Die Sache scheint klar. Mediziner und Naturwissenschaftler brauchen Labore. Mathematiker brauchen nur einen Stift, ein Blatt Papier und einen Mülleimer, während Geisteswissenschaftler nur Stift und Papier brauchen. So jedenfalls scherzt man. Aber welche Fächer brauchen wirklich das meiste Geld?

Schaut man sich an den Hochschulen um, kann man die Fächer grob in neun Bereiche einteilen. So jedenfalls macht es das Bundesministerium für Bildung und Forschung. Und schaut man sich dazu die passenden Zahlen an, so erkennt man, dass die öffentlichen Hochschulen fast die Hälfte ihrer Ausgaben in die Bereiche Humanmedizin und Gesundheitswissenschaft stecken. Insgesamt 13 Milliarden Euro sind in diesen Bereich im Jahre 2010 geflossen.

Vor 10 Jahren waren es im Bereich Humanmedizin und Gesundheit noch 10 Milliarden Euro. Insgesamt sind die Ausgaben in allen Bereichen gestiegen. Den größten Posten machen die laufenden Kosten aus – und unter diesem Paket die Personalausgaben.
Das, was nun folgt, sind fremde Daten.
(** install_trans writes every logged block in place and unpins it. *)
Lemma install_trans_wp s ls pins : view c (bi s) pins [] -> jgeo s -> lh_is (lg s) ls ->
  (forall x, x ∈ ls -> home x) -> Z.of_nat (length ls) <= LOGSIZE /\ Z.of_nat (length ls) < sz ->
  Z.of_nat (size pins) < NBUF -> (forall k, is_Some (pins !! k) -> exists x, x ∈ ls /\ k = (ROOTDEV, x)) ->
  (pins = ∅ \/ NoDup ls /\ forall x, x ∈ ls -> is_Some (pins !! (ROOTDEV, x))) ->
  wp (install_trans ks)
     (fun _ s' => view c (bi s') ∅ [] /\ jgeo s' /\ lg s' = lg s /\
        store_of (dsk (bi s')) = do_writes (installs (sectors (dsk (bi s))) ls) (store_of (dsk (bi s)))) s.
Proof.
  intros Hv Hg [Hn Hsec] Hh [Hlen1 Hlen2] Hr Hpk Hpin. pose proof Hgeo as [? ? ?]. unfold LOGSIZE in Hlen1.
  set (D := sectors (dsk (bi s))). unfold install_trans.
  apply (wp_while _ (fun i s' => exists b P, s' = Jfs b (lg s) /\ view c b P [] /\ jgeo s' /\
      0 <= i <= Z.of_nat (length ls) /\ Z.of_nat (size P) <= Z.of_nat (size pins) /\
      (forall k, P !! k = if decide (k ∈ (fun x => (ROOTDEV, x)) <$> take (Z.to_nat i) ls) then None else pins !! k) /\
      store_of (dsk b) = do_writes (take (Z.to_nat i) (installs D ls)) (store_of (dsk (bi s))))
    (fun i _ => Z.of_nat (length ls) - i)); [| |lia].
  - intros i s' (b & P & -> & Hv' & Hg' & Hi & Hsz & HP & Hst) _. wp_steps. cbn [bi lg]. rewrite Hn.
    apply wp_if; intros E; apply Z.ltb_lt in E || apply Z.ltb_ge in E.
    + destruct (lookup_lt_is_Some_2 ls (Z.to_nat i) ltac:(lia)) as [x Hx].
      assert (Hhx : home x) by (apply Hh; by eapply list_elem_of_lookup_2).
      assert (Hsx : lh_sector (lg s) !!! i = x) by (rewrite <- (Hsec _ _ Hx); f_equal; lia).
      assert (HPa : forall a, st <= a -> P !! (ROOTDEV, a) = None).
      { intros a Ha. rewrite HP. case_decide; [done|]. destruct (pins !! (ROOTDEV, a)) eqn:Ep; [|done].
        destruct (Hpk _ ltac:(by eexists)) as (y & Hy & Ey). injection Ey as ->. apply Hh in Hy. unfold home in Hy. lia. }
      apply wp_bind. wp_call (install_block_wp (Jfs b (lg s)) P i x); try done; [lia|unfold LOGSIZE; lia|apply HPa; lia|lia| |].
      { destruct Hpin as [->|[Hnd Hpx]]; [right; rewrite map_size_empty in Hsz; unfold NBUF; lia|left].
        rewrite HP, decide_False; [by eapply Hpx, list_elem_of_lookup_2|].
        intros (y & Ey & Hy)%list_elem_of_fmap. injection Ey as <-. apply list_elem_of_lookup in Hy as (j & Hj).
        apply lookup_take_Some in Hj as [Hj Hji]. pose proof (NoDup_lookup _ _ _ _ Hnd Hj Hx). lia. }
      intros [] s2 (Hv2 & Hg2 & Hl2 & Hst2). wp_steps. split; [|lia]. exists (bi s2), (delete (ROOTDEV, x) P).
      replace (Z.to_nat (i + 1)) with (S (Z.to_nat i)) by lia. cbn [bi lg] in *.
      split; [destruct s2; simpl in *; by subst|]. split; [done|]. split; [done|]. split; [lia|].
      split; [etrans; [|exact Hsz]; apply Nat2Z.inj_le, map_subseteq_size, delete_subseteq|].
      rewrite (take_S_r _ _ _ Hx), (take_S_r _ _ _ (installs_lookup D _ _ _ Hx)), do_writes_app, <- Hst. split.
      * intros k. destruct (decide (k = (ROOTDEV, x))) as [->|Hk].
        -- rewrite lookup_delete_eq, decide_True; [done|]. rewrite fmap_app. set_solver.
        -- rewrite lookup_delete_ne, HP by done. rewrite fmap_app.
           apply decide_ext. rewrite elem_of_app. set_solver.
      * rewrite Hst2. do 3 f_equal. apply (f_equal fst) in Hst. simpl in Hst. rewrite Hst.
        rewrite Z2Nat.id by lia. apply install_keeps; [done|lia].
    + wp_steps. cbn [bi lg]. rewrite !take_ge in Hst by (rewrite ?installs_length; lia).
      split; [|done]. replace (∅ : blocks) with P; [done|]. apply map_eq. intros k. rewrite HP, lookup_empty.
      rewrite take_ge by lia. case_decide as Hk; [done|]. destruct (pins !! k) eqn:Ep; [|done].
      destruct (Hpk k ltac:(by eexists)) as (y & Hy & ->). destruct Hk. by apply list_elem_of_fmap_2.
  - exists (bi s), pins. split; [by destruct s|]. split; [done|]. split; [done|]. split; [lia|]. split; [lia|].
    split; [done|]. simpl. unfold do_writes. simpl. by rewrite app_nil_r.
Qed.
(** The first [b + bi] below [size] whose bit is clear. *)
Lemma alloc_bits_wp s U bp k d held b x size : trans s U ((bp, k, d) :: held) -> 0 <= b <= x -> x < size < 268435456 ->
  b mod BPB = 0 -> (x < b + BPB -> Z.testbit (load8 d (x mod BPB / 8)) (x mod 8) = false) ->
  (forall y, b <= y < x -> y < b + BPB -> Z.testbit (load8 d (y mod BPB / 8)) (y mod 8) = true) ->
  wp (while (alloc_bit size b bp) 0)
     (fun r s' => if decide (x < b + BPB) then r = Some (x - b) /\ trans s' U ((bp, k, mark_used d x) :: held)
                  else r = None /\ trans s' U ((bp, k, d) :: held)) s.
Proof.
  intros Ht Hb Hx Hb0 Hfree Hused. pose proof (tr_held _ _ _ _ _ _ _ _ Ht) as Hh.
  destruct (Hh _ ltac:(apply elem_of_cons; left; reflexivity)) as [[Hr _ Hd _ _ _] _]. simpl in Hr, Hd.
  change BPB with 4096 in *.
  apply (wp_while _ (fun j s' => s' = s /\ 0 <= j <= 4096 /\ b + j <= x) (fun j _ => 4096 - j)); [| |lia].
  - intros j s' (-> & Hj & Hjx) _. unfold alloc_bit. change BPB with 4096. rewrite u32_small by (unfold W32; lia).
    rewrite (proj2 (Z.ltb_lt (b + j) size)), andb_true_r by lia.
    apply wp_if; intros E; apply Z.ltb_lt in E || apply Z.ltb_ge in E.
    + assert (E1 : (b + j) mod 4096 = j) by zdiv. assert (E2 : (b + j) mod 8 = j mod 8) by zdiv.
      apply wp_bind, wp_zoom. eapply wp_of_eq; [apply deref_eq; cbn [lget l_bi]; lia|]. cbn [lget lset l_bi].
      replace (Jfs (bi s) (lg s)) with s by (by destruct s). rewrite Hd, land_bit by (apply Z.mod_pos_bound; lia).
      rewrite negb_if. destruct (decide (b + j = x)) as [<-|Hne].
      * rewrite E1, E2 in Hfree. rewrite Hfree by lia. apply wp_bind.
        wp_call (tr_modify st sz Hgeo c ks Hon D0 w0 s U held bp k d (fun d => store8 d (j / 8) (Z.lor (load8 d (j / 8)) (Z.shiftl 1 (j mod 8)))));
          [exact Ht|].
        intros [] s1 Ht1. apply wp_ret. rewrite decide_True by lia. split; [f_equal; lia|].
        unfold mark_used. change BPB with 4096. rewrite E1, E2. exact Ht1.
      * pose proof (Hused (b + j) ltac:(lia) ltac:(lia)) as Hy. rewrite E1, E2 in Hy. rewrite Hy. apply wp_ret.
        split; [|lia]. split; [done|lia].
    + apply wp_ret. rewrite decide_False by lia. done.
  - split; [done|lia].
Qed.

(** The bitmap lies below the log; a data block is not part of it. *)
Record bitmap_ok (ni : Z) : Prop := {
  bk_sb : sb_ok st sz D0;
  bk_ni : sb_ninodes (sb_of (D0 !!! (ROOTDEV, 1))) = ni;
  bk_range : 0 <= ni < 2147483648;
  bk_home : forall x, 0 <= x < st + sz -> home st (BBLOCK x ni)
}.
Definition data_block (ni x : Z) : Prop := home st x /\ forall y, 0 <= y < st + sz -> BBLOCK y ni <> x.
Von den insgesamt ausgegebenen 41 Milliarden Euro 2010 waren 23 Milliarden Personalkosten und 2,3 Milliarden Baumaßnahmen. Für Investitionen wurden 4,3 Milliarden Euro ausgegeben.

Im Bereich Sprach- und Kulturwissenschaft haben die Erziehungswissenschaft, Psychologie, dicht gefolgt von Geschichte und Germanistik, die Nase vor, was die Gesamtausgaben angeht. Die kostenintensivsten Fächer im Bereich Recht, Wirtschaft und Sozialwissenschaft ist die Wirtschaftswissenschaft. Sie hat fast dieselben Kosten wie die änderen Fächer Recht und Sozialwissenschaft zusammen.

Bei den Naturwissenschaften sind es die Physik, die Chemie und die Informatik, die erwärtungsgemäß zusammen mit der Biologie die größten Posten stellen. Hier fällt lediglich die Mathematik mit ungewöhnlich niedrigen Baumaßnahmen auf. Bei den Ingenieuren sind es die Maschinenbauer, die weit über den Ausgaben von Architekten und Bauingenieuren liegen. Im Bereich Kunst ist es die Musikwissenschaft, die über den höchsten Posten verfügt.

Selbstverständlich sagen die Ausgaben nichts über die Studierendenzahlen oder über die Forschungsmittel etc. aus. Wer sich allerdings für die Daten des BMBF interessiert, der kann sich die „Bildung und Forschung in Zahlen“ auf den Seiten des BMBF etwas genauer anschauen.